The bill in question takes up a number of issues at the heart of the debate over gun safety, including raising the minimum age to buy a rifle from 18 to 21, creating a waiting period for rifle sales (currently, one only exists for handgun purchases), and creating new mental-health programs for schools. But the most contentious part of the bill would allow teachers to carry concealed weapons on school grounds if they complete a law enforcement training program.
Specifically, versions of the bill that are currently floating around Florida’s Legislature would direct $67 million of state funds to a so-called “school marshal” program that would arm 10 teachers in every school, leading to roughly 37,000 gun-toting educators across the state. Each teacher would have to complete 132 hours of training through a law enforcement program that includes background checks, psychological exams, and drug testing. And teachers who sign up could earn a one-time $500 bonus for agreeing to participate. Republican Rep. José Oliva, who sponsored the bill, said that it’s up to school superintendents to decide whether the teachers would have to buy their own firearms of if they’d be provided by their school districts.
Would arming teachers actually stop school shootings? Probably not, according to study after study that’s found that making guns more easily available doesn’t stop gun violence, but increases it. Still, some districts in Texas and Ohio have already quietly started allowing teachers to carry concealed weapons to class, like this one profiled by the New York Times in February, which spends more than a quarter of a million dollars annually on safes, cameras, radios, and ammunition as part of the effort.
There’s also the not-so-small issue of adding yet another task to cash- and time-strapped public school teachers’s job descriptions. One educator told the Boston Globe, “The day they ask me to carry a gun in the classroom is the last day I teach.” Jessica Tang, president of the Boston Teachers Union, elaborated: “Our expertise, our job, our skill set is around teaching and instruction and supporting students and motivating them and inspiring them. It should not be part of our job description to learn how to shoot a gun. That’s what you do in the military, and that’s what you do as a police officer.”

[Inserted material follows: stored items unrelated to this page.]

Lemma store_of_snoc l s : store_of (l ++ [s]) = Upsert s (store_of l).
Proof. unfold store_of. by rewrite foldl_app. Qed.

Lemma store_of_wf l : store_wf (store_of l).
Proof.
  induction l as [|s l IH] using rev_ind; [auto with lb|].
  rewrite store_of_snoc. auto with lb.
Qed.

Lemma ref_notin_snoc (r : ServiceRef) l s :
  r ∉ (Ref <$> l ++ [s]) ↔ r ∉ (Ref <$> l) ∧ r ≠ Ref s.
Proof.
  rewrite fmap_app, not_elem_of_app. cbn [fmap list_fmap]. by rewrite list_elem_of_singleton.
Qed.

Lemma store_of_lookup l r x :
  services (store_of l) !! r = Some x ↔ ∃ s, effective l s ∧ Ref s = r ∧ x = normalizeService s.
Proof.
  induction l as [|y l IH] using rev_ind.
  { change (services (store_of [])) with (∅ : gmap ServiceRef Service).
    rewrite lookup_empty. split; [done|]. by intros (s & ([] & l2 & ? & _) & _). }
  rewrite store_of_snoc, Upsert_services, lookup_insert_Some, IH. split.
  - intros [[<- <-]|[Hr (s & (l1 & l2 & -> & Hs) & <- & ->)]].
    + exists y. split; [|done]. exists l, []. split; [done|]. set_solver.
    + exists s. split; [|done]. exists l1, (l2 ++ [y]). split; [by rewrite <- app_assoc|].
      rewrite ref_notin_snoc. auto.
  - intros (s & (l1 & l2 & E & Hs) & <- & ->). destruct l2 as [|z l2 _] using rev_ind.
    + apply app_inj_tail in E as [_ ->]. by left.
    + rewrite app_comm_cons, app_assoc in E. apply app_inj_tail in E as [-> ->].
      rewrite ref_notin_snoc in Hs. destruct Hs as [? ?].
      right. split; [by auto|]. exists s. split; [|done]. by exists l1, l2.
Qed.

Lemma store_of_normalize l : store_of (normalizeService <$> l) = store_of l.
Proof.
  induction l as [|s l IH] using rev_ind; [done|].
  rewrite fmap_app. cbn [fmap list_fmap]. rewrite !store_of_snoc, IH.
  unfold Upsert. by rewrite normalize_idemp.
Qed.

(** The Services of a document in the order of the document. *)
Definition listing (l : list Service) : list Service := StoreList (store_of l).

Lemma listing_elem l x :
  x ∈ listing l ↔ ∃ s, effective l s ∧ x = normalizeService s.
Proof.
  unfold listing. rewrite StoreList_elem by apply store_of_wf. rewrite store_of_lookup.
  split; [naive_solver|]. intros (s & ? & ->). by exists s.
Qed.

Lemma StoreList_strict s : store_wf s → StronglySorted ref_before (StoreList s).
Proof.
  intros Hwf. pose proof (StoreList_NoDup s Hwf) as Hnd.
  pose proof (Sorted_StronglySorted (ngt service_less) _ (StoreList_sorted s)) as Hs.
  induction Hs as [|a l Hs IH Ha]; [constructor|]. rewrite fmap_cons in Hnd.
  apply NoDup_cons in Hnd as [Hin Hnd]. constructor; [by apply IH|].
  rewrite Forall_forall in Ha |- *. intros b Hb. unfold ref_before.
  destruct (service_less a b) eqn:E; [done|]. exfalso. apply Hin.
  rewrite (service_less_tie a b); [by apply list_elem_of_fmap_2|by apply Ha|done].
Qed.

Lemma store_list_ext s t : store_wf s → services s = services t → StoreList s = StoreList t.
Proof. intros _ E. unfold StoreList. by rewrite E. Qed.

Definition section_of (s : Service) : string := String.concat "" (render_port s <$> svcPorts s).

Lemma render_loop_spec builder l :
  render_loop builder l =
    match List.find (λ s, negb (is_Ok (ValidateService s))) l with
    | Some s => match ValidateService s with
                | Err e => Err (ErrRender (Ref s) e)
                | Ok _ => Ok ""
                end
    | None => Ok (foldl (λ acc s, acc +:+ section_of s) builder l)
    end.
Proof.
  revert builder. induction l as [|s l IH]; intros builder; simpl; [done|].
  destruct (ValidateService s) eqn:E; simpl; [apply IH|]. by rewrite E.
Qed.

Lemma Render_listing l : l ≠ [] → Render l = render_loop configHeader (listing l).
Proof.
  intros Hl. unfold Render, sortedServiceListFromSlice, listing. rewrite length_fmap.
  rewrite bool_decide_eq_false_2 by (by destruct l). by rewrite <- (store_of_normalize l).
Qed.

(** C28. [Render] writes exactly one document per effective configuration: the
    header followed by the sections of the last Service given for every
    reference, in canonical form and in strictly increasing order of namespace
    and name; or, when one of them is not valid, the error of the first such
    Service of that order.  Without Services it writes the bootstrap listener. *)
Theorem Render_correct l :
  (l = [] → Render l = Ok (configHeader +:+ bootstrapFrontendSection)) ∧
  (l ≠ [] → ∃ ss, StronglySorted ref_before ss ∧
    (∀ x, x ∈ ss ↔ ∃ s, effective l s ∧ x = normalizeService s) ∧
    (((∀ x, x ∈ ss → service_valid x) ∧
      Render l = Ok (foldl (λ acc s, acc +:+ section_of s) configHeader ss)) ∨
     (∃ ss1 x ss2 e, ss = ss1 ++ x :: ss2 ∧ (∀ y, y ∈ ss1 → service_valid y) ∧
      ValidateService x = Err e ∧ Render l = Err (ErrRender (Ref x) e)))).
Proof.
  split; [by intros ->|]. intros Hl. exists (listing l).
  split; [apply StoreList_strict, store_of_wf|]. split; [apply listing_elem|].
  rewrite (Render_listing l Hl), render_loop_spec.
  assert (∀ y, negb (is_Ok (ValidateService y)) = false → service_valid y) as Hval.
  { intros y Hy. apply ValidateService_spec. by destruct (ValidateService y) as [[]|]. }
  destruct (List.find _ _) as [x|] eqn:E.
  - right. apply find_first_spec in E as (ss1 & ss2 & -> & Hx & H1).
    destruct (ValidateService x) as [[]|e] eqn:Ex; [done|].
    exists ss1, x, ss2, e. split_and!; try done. auto.
  - left. split; [|done]. intros x Hx. rewrite find_none_spec in E. auto.
Qed.

Lemma Render_is_ok l :
  is_Ok (Render l) = true ↔ ∀ s, effective l s → service_valid s.
Proof.
  destruct (decide (l = [])) as [->|Hl].
  { split; [|done]. by intros _ s ([] & ? & ? & _). }
  rewrite (Render_listing l Hl), render_loop_spec. destruct (List.find _ _) as [x|] eqn:E.
  - apply find_first_spec in E as (ss1 & ss2 & E & Hx & _).
    destruct (ValidateService x) as [[]|e] eqn:Ex; [done|]. split; [done|]. intros Hall.
    assert (x ∈ listing l) as Hin by (rewrite E; set_solver).
    apply listing_elem in Hin as (s & Hs & ->). apply Hall in Hs.
    apply service_valid_normalize, ValidateService_spec in Hs. congruence.
  - split; [|done]. intros _ s Hs. apply service_valid_normalize, ValidateService_spec.
    rewrite find_none_spec in E. specialize (E (normalizeService s)).
    assert (normalizeService s ∈ listing l) as Hin by (apply listing_elem; eauto).
    apply E in Hin. by destruct (ValidateService _) as [[]|].
Qed.

(** Rendering succeeds exactly when every effective Service is valid, and then a
    second pass over the normalized Services gives the same document. *)
Theorem Render_total l :
  (is_Ok (Render l) = true ↔ ∀ s, effective l s → service_valid s) ∧
  Render (normalizeService <$> l) = Render l.
Proof.
  split; [apply Render_is_ok|]. destruct l as [|s l]; [done|].
  rewrite !Render_listing by done. unfold listing. by rewrite store_of_normalize.
Qed.

(** The document depends neither on the order in which Services are given nor on
    the order of their ports and backends beyond the canonical one. *)
Theorem Render_order_independent l k :
  NoDup (Ref <$> l) → (normalizeService <$> l) ≡ₚ (normalizeService <$> k) → Render l = Render k.
Proof.
  intros Hnd Hp. destruct (decide (l = [])) as [->|Hl].
  { apply Permutation_nil in Hp. by destruct k. }
  assert (k ≠ []) by (by intros ->; symmetry in Hp; apply Permutation_nil in Hp; destruct l).
  assert (∀ j : list Service, Ref <$> j = Ref <$> (normalizeService <$> j)) as Hrefs.
  { intros j. rewrite <- list_fmap_compose. by apply list_fmap_ext. }
  rewrite !Render_listing by done. f_equal. apply store_list_ext; [apply store_of_wf|].
  rewrite <- (store_of_normalize l), <- (store_of_normalize k).
  apply map_eq. intros r. apply option_eq. intros x. rewrite !store_of_lookup.
  rewrite Hrefs in Hnd. setoid_rewrite (effective_NoDup _ _ Hnd). rewrite Hp in Hnd.
  setoid_rewrite (effective_NoDup _ _ Hnd). setoid_rewrite Hp. done.
Qed.
End render_facts.

(** ** Identifiers are safe to write into the configuration *)
Definition ident_char (c : ascii) : bool :=
  ((97 <=? bz c) && (bz c <=? 122)) || ((48 <=? bz c) && (bz c <=? 57)) || (bz c =? 95).

Definition newline_char : ascii := "010"%char.

Lemma newline_char_string : newline = String newline_char "".
Proof. done. Qed.

Lemma sanitize_rune_char r : ident_char (sanitize_rune r) = true.
Proof.
  unfold sanitize_rune, ident_char.
  destruct ((97 <=? r) && (r <=? 122)) eqn:E1; [rewrite bz_zb by lia; lia|].
  destruct ((48 <=? r) && (r <=? 57)) eqn:E2; [rewrite bz_zb by lia; lia|]. done.
Qed.

Lemma ident_char_newline c : ident_char c = true → c ≠ newline_char.
Proof. by intros H ->. Qed.

(** Number of line breaks of a text *)
Definition line_breaks (s : string) : nat := count_occ ascii_dec (bytes s) newline_char.

Lemma line_breaks_app s t : line_breaks (s +:+ t) = (line_breaks s + line_breaks t)%nat.
Proof. unfold line_breaks. by rewrite bytes_app, count_occ_app. Qed.

Lemma line_breaks_0 s : (∀ c, c ∈ bytes s → c ≠ newline_char) → line_breaks s = 0%nat.
Proof.
  intros Hs. unfold line_breaks. apply count_occ_not_In. intros Hin%list_elem_of_In.
  by apply (Hs newline_char).
Qed.

Lemma line_breaks_itoa z : line_breaks (itoa z) = 0%nat.
Proof. apply line_breaks_0. intros c Hc ->. by apply itoa_digits in Hc as [?|?]. Qed.

Lemma line_breaks_ipv4 s : ipv4_string s → line_breaks s = 0%nat.
Proof.
  intros (a & [H4 Hw] & ->). apply line_breaks_0.
  intros c Hc. apply AddrString_chars in Hc as [->|(d & -> & Hd)]; [done| |done].
  intros E. apply (f_equal bz) in E. unfold digit in E. rewrite bz_zb in E by lia.
  change (bz newline_char) with 10 in E. lia.
Qed.

Lemma line_breaks_concat l : line_breaks (String.concat "" l) = sum_list (line_breaks <$> l).
Proof.
  induction l as [|s [|t l] IH]; [done|simpl; lia|].
  change (String.concat "" (s :: t :: l)) with (s +:+ "" +:+ String.concat "" (t :: l)).
  rewrite !line_breaks_app, IH. done.
Qed.

Section identifier_facts.
Context `{GoSort, UnicodeCase}.

Lemma sanitize_word value :
  let out := bytes (sanitizeIdentifier value) in
  out ≠ [] ∧ (∀ c, c ∈ out → ident_char c = true) ∧
  head out ≠ Some "_"%char ∧ last out ≠ Some "_"%char.
Proof.
  cbv zeta. unfold sanitizeIdentifier. set (t := TrimSpace _).
  assert (∀ c, c ∈ bytes "unnamed" → ident_char c = true) as Hun.
  { intros c Hc. repeat (apply elem_of_cons in Hc as [->|Hc]; [done|]). by apply not_elem_of_nil in Hc. }
  case_bool_decide; [done|]. case_bool_decide as Hs; [done|].
  set (w := of_bytes _) in *. destruct (Trim_spec w "_"%char) as (Hin & Hh & Hl).
  split_and!; [|intros c Hc|done..].
  - by rewrite bytes_nil.
  - apply Hin in Hc. unfold w in Hc. rewrite bytes_of_bytes, list_elem_of_fmap in Hc.
    destruct Hc as (r & -> & _). apply sanitize_rune_char.
Qed.

(** Whatever text the names of a Service hold, the identifiers made of them are
    words of lower-case letters, digits and underscores with a letter or digit
    at both ends of the sanitized part: one token of the configuration. *)
Theorem identifiers_safe s p i b :
  ∀ id, id ∈ [frontendIdentifier s p; backendIdentifier s p; serverIdentifier i b] →
  id ≠ "" ∧ (∀ c, c ∈ bytes id → ident_char c = true) ∧ last (bytes id) ≠ Some "_"%char.
Proof.
  set (v := identifierSuffix s p). destruct (sanitize_word v) as (Hne & Hc & _ & Hl).
  assert (∀ x y : ascii, ident_char x = true → ident_char y = true →
    let id := String x (String y (String "_"%char (sanitizeIdentifier v))) in
    id ≠ "" ∧ (∀ c, c ∈ bytes id → ident_char c = true) ∧ last (bytes id) ≠ Some "_"%char) as Hpre.
  { intros x y Hx Hy. cbv zeta. split; [done|]. split.
    - intros c. cbn [bytes String.list_ascii_of_string]. rewrite !elem_of_cons.
      intros [->|[->|[->|Hin]]]; auto.
    - cbn [bytes String.list_ascii_of_string].
      rewrite !last_cons. fold (bytes (sanitizeIdentifier v)).
      destruct (last (bytes (sanitizeIdentifier v))) eqn:E; [done|]. by apply last_None in E. }
  intros id. rewrite !elem_of_cons. intros [->|[->|[->|[]%not_elem_of_nil]]]; [by apply Hpre..|].
  unfold serverIdentifier. destruct (sanitize_word ("srv_" +:+ itoa_pad4 (i + 1) +:+ "_" +:+
    beAddress b +:+ "_" +:+ itoa (bePort b))) as (Hne' & Hc' & _ & Hl').
  split_and!; [|done..]. by rewrite <- bytes_nil.
Qed.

Other teachers have voiced similar outrage. In the aftermath of the Parkland shooting, some even took to Twitter with the hashtag #ArmMeWith to describe the long list of things that would make their classrooms better instead of guns:
#ArmMeWith enough school psychologists, social workers, & teaching assistants to ensure my students are getting all of the help they need before it becomes too much for them #SpecialEducation #teacher
— Heather Anna (@hekeleana) February 21, 2018
I’m trained to teach, not to shoot. Instead of arming teachers with more gun, supply us with materials & resources we desperately need. From 1:1 devices to #2 pencils. From mental health care to healthy nutrition. #ArmMeWith #DeafEd pic.twitter.com/evR6ufuBw6
— Darren (@DarrenHause) February 23, 2018
I am a teacher educator. Arm my students with culturally relevant pedagogy, restorative practices and commitment to community #ArmMeWith
— Elizabeth Skinner (@easkinner) February 23, 2018
#ArmMeWith smaller class sizes, not guns. #NotOneMore pic.twitter.com/h6NWFpHzAd
— Aimee D. (@missaimeed) February 23, 2018
The Florida Senate’s website says that the session will last “until completion.” Which means that lawmakers, and the rest of the state, are in for a very long day.